Work instruction. The following data has a line with "ck_effect : option (Effect Value);" and a line with "(** [RuntimeCheckpoint::wall_time_ms] *)". Write out exactly those lines and all the lines between them.

Items from a data source.
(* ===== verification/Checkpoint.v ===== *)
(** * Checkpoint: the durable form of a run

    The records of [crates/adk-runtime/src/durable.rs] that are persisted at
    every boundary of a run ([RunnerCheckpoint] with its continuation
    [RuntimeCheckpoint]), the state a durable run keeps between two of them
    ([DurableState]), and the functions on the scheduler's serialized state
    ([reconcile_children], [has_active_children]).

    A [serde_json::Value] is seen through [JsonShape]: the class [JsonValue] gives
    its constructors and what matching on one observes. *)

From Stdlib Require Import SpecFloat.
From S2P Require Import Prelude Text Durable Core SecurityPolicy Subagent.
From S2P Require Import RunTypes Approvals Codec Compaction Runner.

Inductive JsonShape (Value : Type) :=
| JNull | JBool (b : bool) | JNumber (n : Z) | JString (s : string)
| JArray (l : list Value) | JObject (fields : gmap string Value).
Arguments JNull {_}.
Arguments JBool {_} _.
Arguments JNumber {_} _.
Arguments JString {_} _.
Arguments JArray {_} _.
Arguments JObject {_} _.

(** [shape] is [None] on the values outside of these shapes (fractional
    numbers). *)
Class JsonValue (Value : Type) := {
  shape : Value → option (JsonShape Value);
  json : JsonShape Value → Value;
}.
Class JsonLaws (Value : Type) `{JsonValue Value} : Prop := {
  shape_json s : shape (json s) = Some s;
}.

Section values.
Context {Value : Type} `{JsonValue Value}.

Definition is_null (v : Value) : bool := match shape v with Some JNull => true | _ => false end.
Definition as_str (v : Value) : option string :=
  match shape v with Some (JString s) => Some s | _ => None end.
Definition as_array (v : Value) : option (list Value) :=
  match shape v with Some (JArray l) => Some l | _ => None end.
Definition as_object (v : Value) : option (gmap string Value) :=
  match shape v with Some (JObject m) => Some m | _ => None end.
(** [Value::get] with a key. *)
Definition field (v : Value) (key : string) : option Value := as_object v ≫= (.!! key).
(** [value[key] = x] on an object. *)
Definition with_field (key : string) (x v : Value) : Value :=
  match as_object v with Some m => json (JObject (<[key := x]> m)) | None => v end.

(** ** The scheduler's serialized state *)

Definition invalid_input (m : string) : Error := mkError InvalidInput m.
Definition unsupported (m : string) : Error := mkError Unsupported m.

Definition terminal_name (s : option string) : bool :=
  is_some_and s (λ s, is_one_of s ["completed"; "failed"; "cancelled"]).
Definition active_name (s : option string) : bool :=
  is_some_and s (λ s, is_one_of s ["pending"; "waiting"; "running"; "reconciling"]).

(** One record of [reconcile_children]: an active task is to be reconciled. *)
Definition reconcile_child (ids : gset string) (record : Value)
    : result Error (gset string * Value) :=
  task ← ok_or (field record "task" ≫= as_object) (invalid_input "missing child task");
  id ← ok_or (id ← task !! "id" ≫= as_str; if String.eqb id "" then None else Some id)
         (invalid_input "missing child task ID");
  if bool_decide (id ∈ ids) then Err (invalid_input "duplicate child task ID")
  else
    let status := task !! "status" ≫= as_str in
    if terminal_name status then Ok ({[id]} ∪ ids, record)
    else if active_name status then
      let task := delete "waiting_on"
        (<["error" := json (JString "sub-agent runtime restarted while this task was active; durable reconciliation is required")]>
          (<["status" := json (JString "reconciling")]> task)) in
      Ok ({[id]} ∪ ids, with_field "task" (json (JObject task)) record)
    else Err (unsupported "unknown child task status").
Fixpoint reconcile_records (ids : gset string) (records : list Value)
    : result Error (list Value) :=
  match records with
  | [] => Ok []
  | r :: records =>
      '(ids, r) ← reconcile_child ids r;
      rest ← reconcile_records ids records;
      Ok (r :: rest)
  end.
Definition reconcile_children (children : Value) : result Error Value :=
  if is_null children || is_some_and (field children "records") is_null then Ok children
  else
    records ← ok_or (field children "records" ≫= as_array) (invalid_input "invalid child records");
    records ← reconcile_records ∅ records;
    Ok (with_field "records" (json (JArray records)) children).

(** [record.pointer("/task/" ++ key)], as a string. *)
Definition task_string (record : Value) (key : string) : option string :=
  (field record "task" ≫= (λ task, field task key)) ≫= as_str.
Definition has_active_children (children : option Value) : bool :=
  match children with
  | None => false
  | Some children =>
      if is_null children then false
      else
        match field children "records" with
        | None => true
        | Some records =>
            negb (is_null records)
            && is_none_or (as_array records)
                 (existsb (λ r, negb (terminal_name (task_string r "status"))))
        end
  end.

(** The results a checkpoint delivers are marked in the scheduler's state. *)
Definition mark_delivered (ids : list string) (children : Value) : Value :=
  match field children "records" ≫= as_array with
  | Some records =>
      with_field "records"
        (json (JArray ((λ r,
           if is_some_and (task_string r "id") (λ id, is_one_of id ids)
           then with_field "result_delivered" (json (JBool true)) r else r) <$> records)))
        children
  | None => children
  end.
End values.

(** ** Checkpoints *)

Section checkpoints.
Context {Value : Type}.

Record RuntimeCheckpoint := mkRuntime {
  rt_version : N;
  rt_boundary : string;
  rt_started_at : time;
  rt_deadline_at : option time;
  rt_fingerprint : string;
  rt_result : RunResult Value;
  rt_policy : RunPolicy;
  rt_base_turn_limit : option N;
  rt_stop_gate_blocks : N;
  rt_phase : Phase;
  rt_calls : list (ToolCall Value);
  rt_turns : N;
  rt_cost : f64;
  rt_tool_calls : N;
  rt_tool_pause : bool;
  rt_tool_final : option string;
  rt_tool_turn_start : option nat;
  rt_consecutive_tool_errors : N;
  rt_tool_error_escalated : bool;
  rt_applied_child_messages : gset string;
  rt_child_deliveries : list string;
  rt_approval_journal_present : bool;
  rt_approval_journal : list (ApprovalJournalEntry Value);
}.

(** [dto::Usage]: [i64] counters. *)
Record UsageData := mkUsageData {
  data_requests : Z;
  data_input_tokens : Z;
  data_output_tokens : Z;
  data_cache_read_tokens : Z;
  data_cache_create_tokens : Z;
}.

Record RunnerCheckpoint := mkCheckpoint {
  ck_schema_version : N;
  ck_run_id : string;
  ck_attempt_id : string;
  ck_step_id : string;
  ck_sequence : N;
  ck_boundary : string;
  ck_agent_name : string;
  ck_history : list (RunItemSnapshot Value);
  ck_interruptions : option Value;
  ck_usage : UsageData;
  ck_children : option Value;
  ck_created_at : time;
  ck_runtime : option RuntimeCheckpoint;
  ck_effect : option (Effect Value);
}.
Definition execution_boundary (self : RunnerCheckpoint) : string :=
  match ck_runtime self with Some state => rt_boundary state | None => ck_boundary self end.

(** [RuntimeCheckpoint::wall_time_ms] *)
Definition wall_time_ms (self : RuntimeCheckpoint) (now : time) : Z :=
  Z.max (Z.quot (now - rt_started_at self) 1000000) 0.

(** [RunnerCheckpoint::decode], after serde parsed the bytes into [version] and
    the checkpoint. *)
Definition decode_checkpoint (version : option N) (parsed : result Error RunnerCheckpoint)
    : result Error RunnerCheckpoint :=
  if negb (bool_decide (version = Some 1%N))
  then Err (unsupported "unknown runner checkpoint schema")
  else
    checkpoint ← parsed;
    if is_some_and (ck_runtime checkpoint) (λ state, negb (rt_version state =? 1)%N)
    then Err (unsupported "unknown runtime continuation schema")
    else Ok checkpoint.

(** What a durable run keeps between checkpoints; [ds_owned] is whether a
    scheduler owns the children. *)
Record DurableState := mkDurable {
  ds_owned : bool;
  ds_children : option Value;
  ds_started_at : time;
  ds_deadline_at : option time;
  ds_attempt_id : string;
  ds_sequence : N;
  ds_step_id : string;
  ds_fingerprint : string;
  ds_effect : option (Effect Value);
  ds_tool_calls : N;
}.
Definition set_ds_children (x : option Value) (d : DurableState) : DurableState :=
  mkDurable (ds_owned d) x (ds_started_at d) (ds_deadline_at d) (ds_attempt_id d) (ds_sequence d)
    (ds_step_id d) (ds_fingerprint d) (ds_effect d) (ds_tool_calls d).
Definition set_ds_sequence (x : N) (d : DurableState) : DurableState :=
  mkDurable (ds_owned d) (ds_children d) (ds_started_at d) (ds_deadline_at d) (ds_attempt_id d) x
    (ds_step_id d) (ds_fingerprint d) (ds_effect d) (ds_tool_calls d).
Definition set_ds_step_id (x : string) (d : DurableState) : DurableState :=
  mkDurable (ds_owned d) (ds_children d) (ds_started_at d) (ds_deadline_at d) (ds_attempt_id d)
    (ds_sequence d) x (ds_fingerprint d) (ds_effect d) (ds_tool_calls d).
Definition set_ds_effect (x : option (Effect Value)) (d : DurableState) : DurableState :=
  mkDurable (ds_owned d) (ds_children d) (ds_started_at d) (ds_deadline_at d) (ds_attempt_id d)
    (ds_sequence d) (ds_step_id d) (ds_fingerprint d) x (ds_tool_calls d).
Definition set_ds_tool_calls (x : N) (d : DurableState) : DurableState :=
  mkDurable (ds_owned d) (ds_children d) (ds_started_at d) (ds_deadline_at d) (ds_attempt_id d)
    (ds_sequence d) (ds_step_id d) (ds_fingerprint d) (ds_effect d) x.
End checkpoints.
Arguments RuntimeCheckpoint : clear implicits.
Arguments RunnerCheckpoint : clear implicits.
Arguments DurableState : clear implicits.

---

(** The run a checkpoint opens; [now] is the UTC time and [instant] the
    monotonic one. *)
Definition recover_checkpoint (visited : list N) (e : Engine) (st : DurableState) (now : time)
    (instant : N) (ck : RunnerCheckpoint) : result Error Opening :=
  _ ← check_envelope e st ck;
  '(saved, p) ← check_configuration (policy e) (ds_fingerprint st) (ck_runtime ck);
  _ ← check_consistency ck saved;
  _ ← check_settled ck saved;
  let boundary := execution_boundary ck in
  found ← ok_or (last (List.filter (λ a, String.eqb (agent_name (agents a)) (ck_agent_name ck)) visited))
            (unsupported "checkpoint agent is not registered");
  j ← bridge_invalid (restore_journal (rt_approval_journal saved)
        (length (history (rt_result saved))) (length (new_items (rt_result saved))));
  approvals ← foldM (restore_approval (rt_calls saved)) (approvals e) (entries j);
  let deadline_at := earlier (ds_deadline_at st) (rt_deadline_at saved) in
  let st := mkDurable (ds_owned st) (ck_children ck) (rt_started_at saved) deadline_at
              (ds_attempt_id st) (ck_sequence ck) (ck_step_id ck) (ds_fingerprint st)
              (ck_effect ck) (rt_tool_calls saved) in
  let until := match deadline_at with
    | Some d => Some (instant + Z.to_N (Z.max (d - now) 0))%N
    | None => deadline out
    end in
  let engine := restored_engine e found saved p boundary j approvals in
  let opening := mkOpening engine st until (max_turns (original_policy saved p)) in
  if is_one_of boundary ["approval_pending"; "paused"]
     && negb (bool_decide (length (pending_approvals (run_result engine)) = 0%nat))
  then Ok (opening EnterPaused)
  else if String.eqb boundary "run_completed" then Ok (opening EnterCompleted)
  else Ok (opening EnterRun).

--

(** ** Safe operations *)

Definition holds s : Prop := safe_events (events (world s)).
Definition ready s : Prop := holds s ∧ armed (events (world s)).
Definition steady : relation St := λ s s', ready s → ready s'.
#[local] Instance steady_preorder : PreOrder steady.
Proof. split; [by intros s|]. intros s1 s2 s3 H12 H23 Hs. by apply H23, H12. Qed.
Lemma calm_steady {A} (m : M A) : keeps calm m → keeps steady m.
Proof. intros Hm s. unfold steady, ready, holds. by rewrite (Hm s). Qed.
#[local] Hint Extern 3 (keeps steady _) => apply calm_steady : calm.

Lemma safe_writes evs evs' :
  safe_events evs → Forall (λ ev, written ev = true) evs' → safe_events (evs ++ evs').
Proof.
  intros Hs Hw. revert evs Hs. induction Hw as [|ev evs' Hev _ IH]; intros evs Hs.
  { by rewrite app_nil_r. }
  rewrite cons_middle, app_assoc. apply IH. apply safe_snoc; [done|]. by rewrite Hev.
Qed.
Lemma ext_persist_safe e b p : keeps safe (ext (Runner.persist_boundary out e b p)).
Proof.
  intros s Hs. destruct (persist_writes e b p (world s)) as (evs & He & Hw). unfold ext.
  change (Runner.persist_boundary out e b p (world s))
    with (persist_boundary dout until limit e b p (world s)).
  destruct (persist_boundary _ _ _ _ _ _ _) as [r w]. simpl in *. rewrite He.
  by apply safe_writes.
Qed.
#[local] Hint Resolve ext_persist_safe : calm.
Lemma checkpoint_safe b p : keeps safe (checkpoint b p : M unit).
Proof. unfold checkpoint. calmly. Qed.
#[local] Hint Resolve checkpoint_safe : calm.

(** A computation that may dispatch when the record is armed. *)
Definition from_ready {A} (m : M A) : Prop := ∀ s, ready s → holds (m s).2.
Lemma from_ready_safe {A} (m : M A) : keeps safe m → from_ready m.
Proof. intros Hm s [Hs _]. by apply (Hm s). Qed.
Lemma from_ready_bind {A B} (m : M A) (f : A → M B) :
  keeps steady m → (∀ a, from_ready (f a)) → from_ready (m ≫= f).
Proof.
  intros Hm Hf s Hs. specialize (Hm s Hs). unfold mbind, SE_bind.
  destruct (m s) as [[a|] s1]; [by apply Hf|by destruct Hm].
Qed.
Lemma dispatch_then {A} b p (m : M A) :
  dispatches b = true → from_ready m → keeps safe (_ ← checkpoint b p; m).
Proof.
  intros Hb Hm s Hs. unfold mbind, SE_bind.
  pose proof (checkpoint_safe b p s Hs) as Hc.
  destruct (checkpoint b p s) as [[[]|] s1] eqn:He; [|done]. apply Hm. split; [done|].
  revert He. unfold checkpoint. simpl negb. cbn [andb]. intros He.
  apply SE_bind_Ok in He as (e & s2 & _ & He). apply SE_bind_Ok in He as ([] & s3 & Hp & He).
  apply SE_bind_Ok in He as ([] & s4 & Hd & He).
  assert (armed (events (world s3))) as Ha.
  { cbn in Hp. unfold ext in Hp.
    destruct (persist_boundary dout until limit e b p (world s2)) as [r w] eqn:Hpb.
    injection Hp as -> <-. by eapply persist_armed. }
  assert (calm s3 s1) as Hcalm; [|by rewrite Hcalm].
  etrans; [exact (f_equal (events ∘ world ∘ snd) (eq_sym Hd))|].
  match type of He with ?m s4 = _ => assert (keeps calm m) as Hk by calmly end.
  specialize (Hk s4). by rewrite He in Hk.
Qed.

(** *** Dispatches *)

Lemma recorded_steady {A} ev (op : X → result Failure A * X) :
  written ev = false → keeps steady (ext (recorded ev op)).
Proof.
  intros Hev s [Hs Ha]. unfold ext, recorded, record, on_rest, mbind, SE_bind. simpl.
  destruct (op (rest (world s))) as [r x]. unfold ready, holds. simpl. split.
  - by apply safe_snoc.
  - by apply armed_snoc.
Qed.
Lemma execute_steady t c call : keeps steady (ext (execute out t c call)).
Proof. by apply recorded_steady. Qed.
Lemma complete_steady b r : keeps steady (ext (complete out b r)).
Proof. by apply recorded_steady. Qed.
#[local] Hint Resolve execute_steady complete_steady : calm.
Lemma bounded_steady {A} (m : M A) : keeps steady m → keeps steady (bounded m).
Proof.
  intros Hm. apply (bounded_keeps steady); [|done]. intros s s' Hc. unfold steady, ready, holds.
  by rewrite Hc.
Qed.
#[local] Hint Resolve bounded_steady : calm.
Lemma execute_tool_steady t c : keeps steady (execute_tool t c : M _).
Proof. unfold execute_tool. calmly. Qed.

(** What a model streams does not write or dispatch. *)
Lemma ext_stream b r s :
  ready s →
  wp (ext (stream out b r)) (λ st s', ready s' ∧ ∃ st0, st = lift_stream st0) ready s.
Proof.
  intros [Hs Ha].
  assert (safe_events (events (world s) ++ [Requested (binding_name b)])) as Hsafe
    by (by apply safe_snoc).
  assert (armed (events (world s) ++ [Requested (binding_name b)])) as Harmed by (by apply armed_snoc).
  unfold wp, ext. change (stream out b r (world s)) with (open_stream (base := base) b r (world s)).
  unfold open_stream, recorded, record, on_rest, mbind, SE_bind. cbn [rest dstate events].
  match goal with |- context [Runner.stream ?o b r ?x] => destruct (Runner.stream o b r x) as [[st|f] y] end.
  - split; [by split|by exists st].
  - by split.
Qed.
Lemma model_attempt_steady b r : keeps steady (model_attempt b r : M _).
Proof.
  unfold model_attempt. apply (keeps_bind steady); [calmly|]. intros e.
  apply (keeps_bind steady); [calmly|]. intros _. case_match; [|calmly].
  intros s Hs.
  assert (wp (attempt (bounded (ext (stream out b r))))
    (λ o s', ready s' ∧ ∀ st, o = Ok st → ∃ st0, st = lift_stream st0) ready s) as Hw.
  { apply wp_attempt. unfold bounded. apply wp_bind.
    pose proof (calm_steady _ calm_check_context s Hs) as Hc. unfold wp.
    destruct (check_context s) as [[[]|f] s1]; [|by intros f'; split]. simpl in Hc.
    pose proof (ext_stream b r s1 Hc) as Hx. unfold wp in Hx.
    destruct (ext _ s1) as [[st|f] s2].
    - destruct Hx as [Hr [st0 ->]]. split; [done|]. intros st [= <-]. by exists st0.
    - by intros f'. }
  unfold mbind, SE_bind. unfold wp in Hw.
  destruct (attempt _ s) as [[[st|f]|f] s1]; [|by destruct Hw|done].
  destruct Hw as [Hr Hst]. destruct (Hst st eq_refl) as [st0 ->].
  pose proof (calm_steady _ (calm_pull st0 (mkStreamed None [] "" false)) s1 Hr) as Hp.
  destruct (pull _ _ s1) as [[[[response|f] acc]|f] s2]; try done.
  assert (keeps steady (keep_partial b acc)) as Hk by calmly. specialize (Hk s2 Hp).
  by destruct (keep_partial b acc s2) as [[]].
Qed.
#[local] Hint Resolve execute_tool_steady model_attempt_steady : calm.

Reply.
  ck_effect : option (Effect Value);
}.
Definition execution_boundary (self : RunnerCheckpoint) : string :=
  match ck_runtime self with Some state => rt_boundary state | None => ck_boundary self end.

(** [RuntimeCheckpoint::wall_time_ms] *)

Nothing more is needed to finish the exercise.